The data from this study was manually scrutinised as it was collected. The technique of thematic analysis by simple categorisation was used [22]. The selected categories included the SC’s creation, opportunities encountered during creation, difficulties encountered, the SC’s composition, how the SC operates, and the SC resources and mission. Each major finding was interpreted (to give it meaning within its context) and then strengthened or rebutted by the writings of other authors.

Results

In total, 14 people, including four SC members, seven researchers and three members of sub-regional (WAHO) or international (IDRC) organisations participated in this study. All participants had been involved in the initiative since its inception.

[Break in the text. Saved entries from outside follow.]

(** The loop over the chunks of a sparse image: the return value, [leftLen] and
    the context. *)
Fixpoint sparse_loop (fuel : nat) (ctx : Digest.context) (leftLen : Z) : M (Z * Z * Digest.context) :=
  if leftLen =? 0 then ret (0, leftLen, ctx)
  else
    match fuel with
    | O => fault
    | S fuel' =>
        '(r, head, spHeadSz, chunkDataLen, chunkDataOffset) <- optimus_sparse_get_chunk_data;
        if negb (r =? 0) then ret (r, leftLen, ctx)
        else
          h <- rd (fun m => read_bytes m head (Z.to_nat spHeadSz));
          let ctx := Sha1.sha1_update ctx h in
          let leftLen := u64 (leftLen - u32 (spHeadSz + chunkDataLen)) in
          '(r, _, ctx) <- read_loop (read_fuel chunkDataLen) ctx chunkDataOffset chunkDataLen;
          if negb (r =? 0) then ret (r, leftLen, ctx)
          else if negb (leftLen =? 0) && (spHeadSz =? 0) then ret (0, leftLen, ctx)
          else sparse_loop fuel' ctx leftLen
    end.

(** The return value and [genSum]. *)
Definition optimus_sha1sum_verify_partition (name : bytes) (verifyLen type : Z) : M (Z * bytes) :=
  i <- gets info;
  if negb (same name (partName i)) then ret (OPT_DOWN_FAIL, [])
  else
    complete <- is_optimus_burn_complete;
    if negb complete then ret (OPT_DOWN_FAIL, [])
    else
      _ <- on_mem (fun m => '(_, m) ← memset m OPTIMUS_SHA1SUM_BUFFER_ADDR 0xde 1024; Some m);
      if IMG_TYPE_BOOTLOADER =? type then optimus_verify_bootloader
      else
        probe <- (if IMG_TYPE_SPARSE =? type then optimus_sparse_back_info_probe else ret OPT_DOWN_TRUE);
        if negb (probe =? OPT_DOWN_TRUE) then ret (OPT_DOWN_FAIL, [])
        else
          r <- optimus_storage_open 0 0;
          if negb (r =? 0) then ret (OPT_DOWN_FAIL, [])
          else
            let ctx := Sha1.sha1_starts sha1_buf in
            s <- gets sp;
            '(r, leftLen, ctx) <- (if IMG_TYPE_SPARSE =? type then sparse_loop (S (S (Z.to_nat (backChunkNum s)))) ctx verifyLen
                                   else read_loop (read_fuel verifyLen) ctx 0 verifyLen);
            _ <- on_info (set_disposed leftLen);
            _ <- optimus_storage_close;
            ret (r, Sha1.sha1_finish ctx).

(** [optimus_hex_data_2_ascii_str] (optimus_progress.c): the text of each byte
    is that of %02x. *)
Definition hex_byte (b : Z) : bytes := Vsprintf.number_text b 16 2 (-1) (Z.lor Vsprintf.ZEROPAD Vsprintf.SMALL).
Definition optimus_hex_data_2_ascii_str (hexData : bytes) (strSz : Z) : Z * bytes :=
  if strSz <? 2 * Z.of_nat (length hexData) + 1 then (92, []) else (0, concat (map hex_byte hexData)).

Definition optimus_media_download_verify (argv : list bytes) : M Z :=
  match argv with
  | [_; verifyType; srcSum] =>
      if negb (same verifyType (str "sha1sum")) then ret 918
      else
        i <- gets info;
        '(r, verifyResult) <- optimus_sha1sum_verify_partition (partName i) (imgPktSz i) (imgType i);
        if negb (r =? 0) then ret 927
        else
          let '(r, sha1Result) := optimus_hex_data_2_ascii_str verifyResult 42 in
          if negb (r =? 0) then ret 933
          else ret (if negb (same sha1Result srcSum) then 941 else 0)
  | _ => ret (-1)
  end.

(** ** Uploading *)

Definition optimus_dump_storage_data (pBuf wantSz : Z) : M Z :=
  i <- gets info;
  r <- optimus_storage_open pBuf wantSz;
  if negb (r =? OPT_DOWN_OK) then ret 0
  else
    r <- optimus_storage_read (nextMediaOffset i) wantSz pBuf;
    if negb (r =? 0) then
      _ <- optimus_storage_close;
      _ <- on_info (set_sta OPTIMUS_IMG_STA_BURN_FAILED);
      ret 0
    else
      _ <- on_info (fun i => set_next (u64 (nextMediaOffset i + wantSz)) (set_disposed (u64 (imgSzDisposed i + wantSz)) i));
      r <- optimus_storage_close;
      ret (if negb (r =? 0) then 0 else wantSz).
End code.

(** ** What the download code does with a packet *)

Definition with_info {D} (w : world D) (i : ImgBurnInfo) : world D :=
  World (wmem w) (dev w) i (sp w) (_filledBufValidLen w) (_dtb_is_loaded w).
Definition with_mem {D} (w : world D) (m : mem) : world D :=
  World m (dev w) (info w) (sp w) (_filledBufValidLen w) (_dtb_is_loaded w).

(** The buffers up to the end of the fill buffer are RAM. *)
Definition buffers_mapped (m : mem) : Prop := mapped m LOW (Z.to_nat (FBUF + SLOT - LOW)).

Lemma fill_ok_mem m m' valid : fill_ok m valid -> (forall a, INFO <= a -> m' !! a = m !! a) -> fill_ok m' valid.
Proof.
  intros (Hv & Hv4 & Hf) He; split; [done|]; split; [done|]; destruct Hf as [|(v & Hv0 & Hfb)]; [by left|right; exists v; split; [done|]].
  intros i x Hix; rewrite He by layout; by apply Hfb.
Qed.

(** The interface between the buffer manager and the kinds of images: [takes w
    pending] says that [pending] is what the image still lacks.  A packet is a
    part [b] of it at [p]; all of it is used but [r], which is short.  [ends]
    restricts where packets may end, by what follows.  The memory for packets
    belongs to the buffer manager. *)
Class Consumer {D} `{HS : StorageSpec D} (device_boot_flag disk_inited : Z) (v2_key_burn : bytes -> Z -> Z -> M D Z)
    (name image : bytes) (takes : world D -> bytes -> Prop) (ends : Z -> Prop) := {
  consume : forall w p b rest, takes w (b ++ rest) -> b <> [] -> 65536 <= Z.of_nat (length b) \/ rest = [] ->
    bytes_at (wmem w) p b -> LOW <= p -> p + Z.of_nat (length b) <= INFO -> rest = [] \/ ends (Z.of_nat (length rest)) ->
    exists r w', optimus_download_img_data device_boot_flag disk_inited v2_key_burn p (Z.of_nat (length b)) w =
        Some (Z.of_nat (length b) - Z.of_nat (length r), w') /\
      (forall a, a < INFO -> wmem w' !! a = wmem w !! a) /\ takes w' (r ++ rest) /\ left_over r rest /\
      Z.of_nat (length r) mod 4 = 0 /\ untouched name (dev w) (dev w');
  takes_suffix : forall w pending, takes w pending -> exists sent, image = sent ++ pending;
  takes_good : forall w pending, takes w pending -> good (dev w) /\ fill_ok (wmem w) (_filledBufValidLen w);
  takes_mapped : forall w pending, takes w pending -> buffers_mapped (wmem w);
  takes_mem : forall w pending m, takes w pending -> buffers_mapped m -> (forall a, INFO <= a -> m !! a = wmem w !! a) ->
    takes (with_mem w m) pending }.
(* ===== verification/BufManager.v ===== *)
(** * The buffer between receiving and writing
    (drivers/usb/gadget/v2_burning/v2_common/optimus_buffer_manager.c,
    v2_sdc_burn/optimus_sdc_burn.c, v2_sdc_burn/optimus_sdc_update.c)

    An image arrives in slots of 64 KB, over USB or from a file on a card.  The
    buffer manager gives out the place for each slot in the transfer buffer;
    when a write-back unit is full, or the image ends, it hands the buffer to
    the download code, and moves what that has not used in front of the buffer
    for the next round.

    [BufManager] is the static [_bufManager] without its constants; the place
    from which slots come is a class. *)

From S2P Require Import Prelude CString Burn Sparse Download.

Module BufManager.
Import CString Burn Sparse Download.
#[local] Open Scope burn_scope.

Definition PKT_TRANSFER_STA_EMPTY : Z := 0.
Definition PKT_TRANSFER_STA_WORKING : Z := 1.
Definition PKT_TRANSFER_STA_END : Z := 2.

Record BufManager := mkBm {
  writeBackUnitSz : Z;
  tplcmdTotalSz : Z;
  totalSlotNum : Z;
  nextWriteBackSlot : Z;
  leftDataSz : Z;
  isUpload : Z;
  pktTransferSta : Z;
  destMediaType : Z;
  bm_partBaseOffset : Z;
  itemOffsetNotAlignClusterSz_f : Z }.

Definition transferUnitSz : Z := OPTIMUS_DOWNLOAD_SLOT_SZ.
Definition transferBufSz : Z := OPTIMUS_DOWNLOAD_TRANSFER_BUF_TOTALSZ.
Definition transferBuf : Z := OPTIMUS_DOWNLOAD_TRANSFER_BUF_ADDR.

Definition set_pktsta (v : Z) (b : BufManager) : BufManager :=
  mkBm (writeBackUnitSz b) (tplcmdTotalSz b) (totalSlotNum b) (nextWriteBackSlot b) (leftDataSz b) (isUpload b) v (destMediaType b) (bm_partBaseOffset b) (itemOffsetNotAlignClusterSz_f b).
Definition set_slots (v : Z) (b : BufManager) : BufManager :=
  mkBm (writeBackUnitSz b) (tplcmdTotalSz b) v (nextWriteBackSlot b) (leftDataSz b) (isUpload b) (pktTransferSta b) (destMediaType b) (bm_partBaseOffset b) (itemOffsetNotAlignClusterSz_f b).
Definition set_round (next left_ : Z) (b : BufManager) : BufManager :=
  mkBm (writeBackUnitSz b) (tplcmdTotalSz b) (totalSlotNum b) next left_ (isUpload b) (pktTransferSta b) (destMediaType b) (bm_partBaseOffset b) (itemOffsetNotAlignClusterSz_f b).
Definition set_dest (v base : Z) (b : BufManager) : BufManager :=
  mkBm (writeBackUnitSz b) (tplcmdTotalSz b) (totalSlotNum b) (nextWriteBackSlot b) (leftDataSz b) (isUpload b) (pktTransferSta b) v base (itemOffsetNotAlignClusterSz_f b).

(** Rounding up to whole slots, on 32 bits. *)
Definition round_slots (sz : Z) : Z :=
  u32 (Z.shiftl (Z.shiftr (u32 (sz + transferUnitSz - 1)) OPTIMUS_DOWNLOAD_SLOT_SZ_SHIFT_BITS) OPTIMUS_DOWNLOAD_SLOT_SZ_SHIFT_BITS).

Origin of the idea of establishing SCs

According to some respondents, the idea of establishing the SCs was implicitly alluded to in the competitive call for concept notes launched by the IDRC and WAHO in August 2012. This call invited multipartite teams of researchers, decision-makers and practitioners to present concept notes on two eligible subjects, namely equitable access to health systems, and health system governance and governance structures. Moreover, Specific Objective 2 of this call specified that the initiative was aimed at strengthening ties between multipartite groups of researchers, practitioners and decision-makers charged with tackling specific issues that they had identified in advance. To be eligible for this call, one of the criteria was that the application had to be presented on behalf of a multipartite consortium consisting of researchers, decision-makers and practitioners able to define a problem with respect to strengthening health systems and use the research findings to begin to tackle that problem.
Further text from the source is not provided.